(** ** std::priority_queue<Callable>

    [m_calls] is a [std::priority_queue<Callable>] with the default container
    and comparison: a [std::vector<Callable>] kept as a binary max-heap with
    respect to [Callable]'s [operator<].  [push] is [push_back] followed by
    [std::push_heap], [pop] is [std::pop_heap] followed by [pop_back], [top]
    is [front].  These are library functions, not code of the repository;
    they are written out here as GNU libstdc++ implements them
    ([bits/stl_heap.h]): the new value climbs from the last position while
    its parent compares less; on removal the hole left at the root descends
    along the larger child to the bottom and the former last value climbs
    back from there. *)

Section PriorityQueue.
Local Open Scope nat_scope.
Context {Callable : Type}.
(** [comp a b] is [a < b]. *)
Variable comp : Callable -> Callable -> bool.

(** The loop of [std::push_heap]:
    [while (holeIndex > topIndex && comp(first[parent], value))
       { first[holeIndex] = first[parent]; holeIndex = parent; }
     first[holeIndex] = value;] with [parent = (holeIndex - 1) / 2]. *)
Fixpoint sift_up (fuel : nat) (first : list Callable)
    (holeIndex topIndex : nat) (value : Callable) : list Callable :=
  let parent := (holeIndex - 1) / 2 in
  match fuel with
  | S fuel' =>
      match first !! parent with
      | Some p =>
          if (topIndex <? holeIndex) && comp p value
          then sift_up fuel' (<[holeIndex := p]> first) parent topIndex value
          else <[holeIndex := value]> first
      | None => <[holeIndex := value]> first
      end
  | O => <[holeIndex := value]> first
  end.

(** [std::push_heap(first, last)]: the value at [last - 1] climbs. *)
Definition push_heap (first : list Callable) : list Callable :=
  match last first with
  | Some value => sift_up (length first) first (length first - 1) 0 value
  | None => first
  end.

(** The descending loop of [std::pop_heap]'s adjustment:
    [while (secondChild < (len - 1) / 2)
       { secondChild = 2 * (secondChild + 1);
         if (comp(first[secondChild], first[secondChild - 1])) secondChild--;
         first[holeIndex] = first[secondChild]; holeIndex = secondChild; }]
    Returns the vector and the final hole. *)
Fixpoint sift_down (fuel : nat) (first : list Callable) (holeIndex len : nat)
    : list Callable * nat :=
  match fuel with
  | S fuel' =>
      if holeIndex <? (len - 1) / 2 then
        let secondChild := 2 * (holeIndex + 1) in
        match first !! secondChild, first !! (secondChild - 1) with
        | Some r, Some l =>
            if comp r l
            then sift_down fuel' (<[holeIndex := l]> first) (secondChild - 1) len
            else sift_down fuel' (<[holeIndex := r]> first) secondChild len
        | _, _ => (first, holeIndex)
        end
      else (first, holeIndex)
  | O => (first, holeIndex)
  end.

(** The adjustment itself: descend, take the lone left child of the last
    inner node when [len] is even, then let [value] climb from the hole. *)
Definition adjust_heap (first : list Callable) (holeIndex len : nat)
    (value : Callable) : list Callable :=
  let topIndex := holeIndex in
  let '(first1, secondChild) := sift_down len first holeIndex len in
  let '(first2, holeIndex2) :=
    if Nat.even len && (secondChild =? (len - 2) / 2) then
      match first1 !! (2 * (secondChild + 1) - 1) with
      | Some c => (<[secondChild := c]> first1, 2 * (secondChild + 1) - 1)
      | None => (first1, secondChild)
      end
    else (first1, secondChild) in
  sift_up (S holeIndex2) first2 holeIndex2 topIndex value.

(** [std::pop_heap(first, last)]: nothing to do for fewer than two elements;
    otherwise the last value is saved, the root is stored in the last
    position and the first [last - first - 1] positions are adjusted. *)
Definition pop_heap (first : list Callable) : list Callable :=
  if 1 <? length first then
    let result := length first - 1 in
    match first !! result, first !! 0 with
    | Some value, Some top =>
        adjust_heap (<[result := top]> first) 0 result value
    | _, _ => first
    end
  else first.

(** [priority_queue::push]: [c.push_back(x); push_heap(c.begin(), c.end());] *)
Definition pq_push (x : Callable) (c : list Callable) : list Callable :=
  push_heap (c ++ [x]).

(** [priority_queue::top]: [c.front()]; undefined ([None]) when empty. *)
Definition pq_top (c : list Callable) : option Callable := head c.

(** [priority_queue::pop]: [pop_heap(c.begin(), c.end()); c.pop_back();]
    undefined ([None]) when empty. *)
Definition pq_pop (c : list Callable) : option (list Callable) :=
  match c with
  | [] => None
  | _ => Some (removelast (pop_heap c))
  end.

(** The heap order on the first [n] positions: no element compares greater
    than its parent. *)
Definition heap_upto (n : nat) (v : list Callable) : Prop :=
  forall i x p, 0 < i < n ->
    v !! i = Some x -> v !! ((i - 1) / 2) = Some p -> comp p x = false.

Definition is_heap (v : list Callable) : Prop := heap_upto (length v) v.

(** The state of a climb: the order holds on every edge that does not enter
    the hole, [value] is not below the children of the hole, and neither is
    the parent of the hole. *)
Definition hole_ok (n : nat) (v : list Callable) (h : nat) (value : Callable) : Prop :=
  h < n <= length v /\
  (forall i x p, 0 < i < n -> i <> h ->
     v !! i = Some x -> v !! ((i - 1) / 2) = Some p -> comp p x = false) /\
  (forall c x, 0 < c < n -> (c - 1) / 2 = h ->
     v !! c = Some x -> comp value x = false) /\
  (forall c x g, 0 < h -> 0 < c < n -> (c - 1) / 2 = h ->
     v !! c = Some x -> v !! ((h - 1) / 2) = Some g -> comp g x = false).

End PriorityQueue.

(** [Callable]'s [operator<] is required to be a strict weak ordering (the
    standard's Compare requirements): irreflexive, transitive, and with a
    transitive incomparability relation. *)
Class StrictWeakOrder {Callable : Type} (comp : Callable -> Callable -> bool) : Prop := {
  comp_irrefl : forall a, comp a a = false;
  comp_trans : forall a b c, comp a b = true -> comp b c = true -> comp a c = true;
  comp_equiv_trans : forall a b c,
    comp a b = false -> comp b a = false ->
    comp b c = false -> comp c b = false ->
    comp a c = false /\ comp c a = false
}.

(** A concrete work item: a priority and a tag that tells equal priorities
    apart.  [operator<] compares priorities only. *)
Record job : Type := Job { priority : Z; tag : nat }.

Definition job_lt (a b : job) : bool := (priority a <? priority b)%Z.

(** ** ThreadPool (thread_pool.hpp) *)

Inductive Status : Type := RUNNING | PAUSED | FINISHED.

Definition Status_eqb (a b : Status) : bool :=
  match a, b with
  | RUNNING, RUNNING | PAUSED, PAUSED | FINISHED, FINISHED => true
  | _, _ => false
  end.

(** [std::length_error] with its message. *)
Inductive exception : Type := length_error (what : string).

(** How a call of a member function ends.
    - [Returned v s]: a [return] statement produced [v].
    - [NoReturn s]: control reached the closing brace of a function declared
      to return a value without executing a [return]; no value is produced.
    - [Thrown e s]: an exception left the function.
    - [Blocked s]: the caller is suspended in a semaphore [wait] in state [s].
    - [Undefined]: a library precondition was violated. *)
Inductive outcome (St A : Type) : Type :=
| Returned (v : A) (s : St)
| NoReturn (s : St)
| Thrown (e : exception) (s : St)
| Blocked (s : St)
| Undefined.

Arguments Returned {St A} v s.
Arguments NoReturn {St A} s.
Arguments Thrown {St A} e s.
Arguments Blocked {St A} s.
Arguments Undefined {St A}.

(** The state a call leaves the object in ([s0] when there is none). *)
Definition state_after {St A : Type} (s0 : St) (o : outcome St A) : St :=
  match o with
  | Returned _ s | NoReturn s | Thrown _ s | Blocked s => s
  | Undefined => s0
  end.
(** * wodonga: on-demand service supervision and the TCP connection pump

    A shallow embedding of [wodonga/service.py] and [wodonga/tcp.py].

    The program runs on trio: one scheduler thread, tasks that give up
    control only at an [await].  A task is embedded as a program counter
    naming the [await] it is suspended at, and one step of a task is the
    code between two consecutive [await]s, executed atomically on the shared
    [Service] object.  Which task runs next, what the operating system
    answers and how far the clock advances are supplied from outside as
    [action]s, so every definition below is a function that can be run on a
    concrete schedule.  Cancellation of the nursery that owns the
    controller, that is the shutdown of the whole server, is not part of
    the embedding. *)

From stdpp Require Import gmap strings list fin_maps pretty.

(** ** Time

    [trio.current_time()] returns seconds as a float.  The embedding counts
    whole milliseconds, so that [10.0], [600], [5], [20] and [0.1] seconds
    are exact. *)

Abbreviation time := Z (only parsing).

Definition seconds (n : Z) : time := (1000 * n)%Z.

(** Python's [str] on an [int]: decimal digits, a leading minus sign for
    negative numbers. *)
Definition str (n : Z) : string := pretty n.

Module Service.

(** Identity of a [trio.Event] object and of a [trio.Process] object. *)
Abbreviation event := nat (only parsing).
Abbreviation process := nat (only parsing).

(** The constructor arguments of [Service] that are never assigned again. *)
Record Config := {
  name : string;
  command : list string;
  workdir : string;
  env : gmap string string;
  ports : list Z;
  signal : Z;
}.

(** The attributes of [Service] that the tasks assign to. *)
Record Service := {
  _service_wanted : event;
  _service_started : event;
  _process : option process;
  _port_map : option (gmap Z Z);
  _users : Z;
  _executable_last_started : time;
}.

(** Calls that leave the controller, most recent first.  [Launch] records
    the value stamped into [_executable_last_started]. *)
Inductive effect :=
| Launch (t : time)
| OpenProcess (argv : list string) (cwd : string) (e : gmap string string)
| Cleanup (p : option process) (sig : Z)
| SendSignal (p : process) (sig : Z)
| Kill (p : process).

(** Where [_run_loop] is suspended. *)
Inductive loop_pc :=
| LStart                              (* scheduled by [start_soon], not yet run *)
| LWaitWanted (e : event)             (* [await self._service_wanted.wait()] *)
| LSleep (deadline : time)            (* [await trio.sleep_until(...)] *)
| LAlloc (pending : list Z)           (* inner nursery: [get_port] children still running *)
| LSpawn                              (* [await trio.open_process(...)] *)
| LWaitProcess (p : process)          (* [await self._process.wait()] *)
| LCleanup (raising : bool)           (* [await cleanup_dead_process(...)] in [finally] *)
| LCrashed.                           (* an exception left [_run_loop] *)

(** Where any other task is suspended: a caller of [use()], a
    [_shutdown_timer] task, a caller of [stop()]. *)
Inductive task_pc :=
| UEntry                              (* about to call [use()] *)
| UWaitStarted (e : event)            (* [await self._service_started.wait()] *)
| UInScope                            (* inside the [with] body, after [yield self._port_map] *)
| UStarting                           (* [await self._nursery.start(...)], child not initialised *)
| UStarted                            (* same [await], [task_status.started()] was called *)
| UReturned                           (* [use()] has been left *)
| TInit (parent : nat)                (* [_shutdown_timer] spawned, not yet run *)
| TWait (e : event) (deadline : time) (* [await self._service_wanted.wait()] under [move_on_after(600)] *)
| TReturned                           (* timer stopped because the service was wanted *)
| SEntry                              (* about to call [stop()] *)
| SWait (p : process) (deadline : time) (* first [await self._process.wait()], under [move_on_after(5)] *)
| SKillWait (p : process)             (* second [await self._process.wait()] *)
| SReturned                           (* [stop()] returned *)
| SCrashed.                           (* [self._process.kill()] on [None] *)

Record World := {
  self : Service;
  fired : gset event;          (* the Event objects whose flag is set *)
  next_event : event;          (* the next fresh Event object *)
  now : time;                  (* [trio.current_time()] *)
  next_process : process;      (* the next fresh Process object *)
  exited : gset process;       (* the child processes that have terminated *)
  run_loop : loop_pc;
  tasks : list task_pc;
  effects : list effect;
}.

(** What the scheduler hands to a task when it resumes it. *)
Inductive input :=
| Go                           (* the awaited operation completed *)
| Timeout                      (* the deadline of the enclosing [move_on_after] passed *)
| Port (i : nat) (a : Z)       (* [get_free_port()] of the [i]-th pending child returned [a] *)
| PortError (i : nat)          (* ... raised *)
| Spawned                      (* [trio.open_process] returned a process *)
| SpawnError                   (* [trio.open_process] raised *)
| BodyEnds (raised : bool).    (* the [with] body was left, normally or by an exception *)

Inductive action :=
| Tick (dt : Z)                (* the clock advances *)
| Exit (p : process)           (* child process [p] terminates *)
| Enter                        (* a new task that calls [use()] is started *)
| Stop                         (* a new task that calls [stop()] is started *)
| Loop (i : input)             (* the scheduler resumes [_run_loop] *)
| Resume (t : nat) (i : input). (* the scheduler resumes task [t] *)

(** *** Field updates *)

Definition set_self (s : Service) (w : World) : World :=
  {| self := s; fired := fired w; next_event := next_event w; now := now w;
     next_process := next_process w; exited := exited w;
     run_loop := run_loop w; tasks := tasks w; effects := effects w |}.

Definition set_fired (f : gset event) (w : World) : World :=
  {| self := self w; fired := f; next_event := next_event w; now := now w;
     next_process := next_process w; exited := exited w;
     run_loop := run_loop w; tasks := tasks w; effects := effects w |}.

Definition set_next_event (n : event) (w : World) : World :=
  {| self := self w; fired := fired w; next_event := n; now := now w;
     next_process := next_process w; exited := exited w;
     run_loop := run_loop w; tasks := tasks w; effects := effects w |}.

Definition set_now (t : time) (w : World) : World :=
  {| self := self w; fired := fired w; next_event := next_event w; now := t;
     next_process := next_process w; exited := exited w;
     run_loop := run_loop w; tasks := tasks w; effects := effects w |}.

Definition set_next_process (n : process) (w : World) : World :=
  {| self := self w; fired := fired w; next_event := next_event w; now := now w;
     next_process := n; exited := exited w;
     run_loop := run_loop w; tasks := tasks w; effects := effects w |}.

Definition set_exited (x : gset process) (w : World) : World :=
  {| self := self w; fired := fired w; next_event := next_event w; now := now w;
     next_process := next_process w; exited := x;
     run_loop := run_loop w; tasks := tasks w; effects := effects w |}.

Definition set_loop (l : loop_pc) (w : World) : World :=
  {| self := self w; fired := fired w; next_event := next_event w; now := now w;
     next_process := next_process w; exited := exited w;
     run_loop := l; tasks := tasks w; effects := effects w |}.

Definition set_tasks (ts : list task_pc) (w : World) : World :=
  {| self := self w; fired := fired w; next_event := next_event w; now := now w;
     next_process := next_process w; exited := exited w;
     run_loop := run_loop w; tasks := ts; effects := effects w |}.

Definition emit (e : effect) (w : World) : World :=
  {| self := self w; fired := fired w; next_event := next_event w; now := now w;
     next_process := next_process w; exited := exited w;
     run_loop := run_loop w; tasks := tasks w; effects := e :: effects w |}.

Definition set_task (t : nat) (pc : task_pc) (w : World) : World :=
  set_tasks (<[t := pc]> (tasks w)) w.

Definition spawn (pc : task_pc) (w : World) : World :=
  set_tasks (tasks w ++ [pc]) w.

Definition set_wanted (e : event) (s : Service) : Service :=
  {| _service_wanted := e; _service_started := _service_started s;
     _process := _process s; _port_map := _port_map s; _users := _users s;
     _executable_last_started := _executable_last_started s |}.

Definition set_started (e : event) (s : Service) : Service :=
  {| _service_wanted := _service_wanted s; _service_started := e;
     _process := _process s; _port_map := _port_map s; _users := _users s;
     _executable_last_started := _executable_last_started s |}.

Definition set_process (p : option process) (s : Service) : Service :=
  {| _service_wanted := _service_wanted s; _service_started := _service_started s;
     _process := p; _port_map := _port_map s; _users := _users s;
     _executable_last_started := _executable_last_started s |}.
(** What the last stage does when it does not. *)
Lemma settled_failure (settled : Settlement) (stylePrompt : string)
  (w : World) :
  succeeded settled = false ->
  exists error,
    runRedesigner_settled settled stylePrompt w =
      suspend Idle (finally_block (catch_block error w)) /\
    (forall e, settled = Rejected e -> error = e) /\
    (forall response ps,
        settled = Fulfilled response ->
        response_parts response = inr ps ->
        error = Error no_image_message).
Proof.
  unfold succeeded, runRedesigner_settled, try_after_call.
  destruct settled as [error|response].
  - intros _. exists error. repeat split; congruence.
  - destruct (response_parts response) as [error|ps] eqn:Hps.
    + intros _. exists error. repeat split; congruence.
    + destruct (scan ps) as [base64Image|] eqn:Hscan.
      * cbn [Str.truthy_opt]. intros Ht. rewrite Ht.
        exists (Error no_image_message). repeat split; congruence.
      * intros _. exists (Error no_image_message).
        repeat split; congruence.
Qed.

Lemma catch_surfaces (error : JsError) (w : World) :
  failure_surfaced (message error)
    (suspend Idle (finally_block (catch_block error w))).
Proof. repeat split. Qed.

Lemma step_settle (settled : Settlement) (stylePrompt : string)
  (w : World) :
  exchange w = AwaitingResponse stylePrompt ->
  step (Settle settled) w = runRedesigner_settled settled stylePrompt w.
Proof. intros Hx. cbn [step]. rewrite Hx. reflexivity. Qed.

End Output.

(** C5. When the exchange completes, exactly one of the output image and
    the placeholder is visible: after a success the image is shown and the
    placeholder hidden, after a failure of the remote call (rejection, or a
    response without usable image data) the placeholder is shown and the
    image hidden. *)
Theorem exactly_one_of_image_and_placeholder
  (w : World) (stylePrompt : string) (settled : Settlement) :
  exchange w = AwaitingResponse stylePrompt ->
  let w' := step (Settle settled) w in
  exchange w' = Idle /\
  xorb (visible (outputImage_display (dom w')))
       (visible (outputPlaceholder_display (dom w'))) = true /\
  (succeeded settled = true ->
     outputImage_display (dom w') = "block" /\
     outputPlaceholder_display (dom w') = "none") /\
  (succeeded settled = false ->
     outputPlaceholder_display (dom w') = "block" /\
     outputImage_display (dom w') = "none").
Proof.
  intros Hx w'. unfold w'. rewrite (step_settle settled stylePrompt w Hx).
  destruct (succeeded settled) eqn:Hs.
  - destruct (settled_success settled stylePrompt w Hs)
      as (response & ps & d & _ & _ & _ & _ & Hrun).
    rewrite Hrun. repeat split; discriminate.
  - destruct (settled_failure settled stylePrompt w Hs)
      as (error & Hrun & _).
    rewrite Hrun. repeat split; discriminate.
Qed.
(** * Backup upload to S3: key naming, upload dispatch, connectivity check
      and credential export of [neo4j-admin/backup/aws/operations.go].

    The Go code is embedded shallowly.  Strings are Go strings, that is byte
    sequences ([string] of [ascii]); indices are Go [int]s, kept in [Z]; a
    slice expression whose bounds are out of range panics, which the model
    writes as [None].  Calls that reach outside the process (file system,
    S3, credential provider, environment store) run in a state monad over
    an explicit [World]. *)

From Stdlib Require Import ZArith Ascii String Bool Lia.
From stdpp Require Import gmap strings list.

Local Open Scope Z_scope.

(** ** Go strings: [len], slice expressions, [strings.Index], [strings.Contains] *)

Module GoString.

(** [len(s)]: the number of bytes. *)
Definition len (s : string) : Z := Z.of_nat (String.length s).

Fixpoint drop (n : nat) (s : string) : string :=
  match n, s with
  | O, _ => s
  | S n', String _ s' => drop n' s'
  | S _, EmptyString => EmptyString
  end.

Fixpoint take (n : nat) (s : string) : string :=
  match n, s with
  | O, _ => EmptyString
  | S n', String c s' => String c (take n' s')
  | S _, EmptyString => EmptyString
  end.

○ ○ ○ ○

Prompt:
Give the exact lines, and only those, from the line containing "Theorem exactly_one_of_image_and_placeholder" through the line containing "exchange w' = Idle /\" in the entries above.

Reply:
Theorem exactly_one_of_image_and_placeholder
  (w : World) (stylePrompt : string) (settled : Settlement) :
  exchange w = AwaitingResponse stylePrompt ->
  let w' := step (Settle settled) w in
  exchange w' = Idle /\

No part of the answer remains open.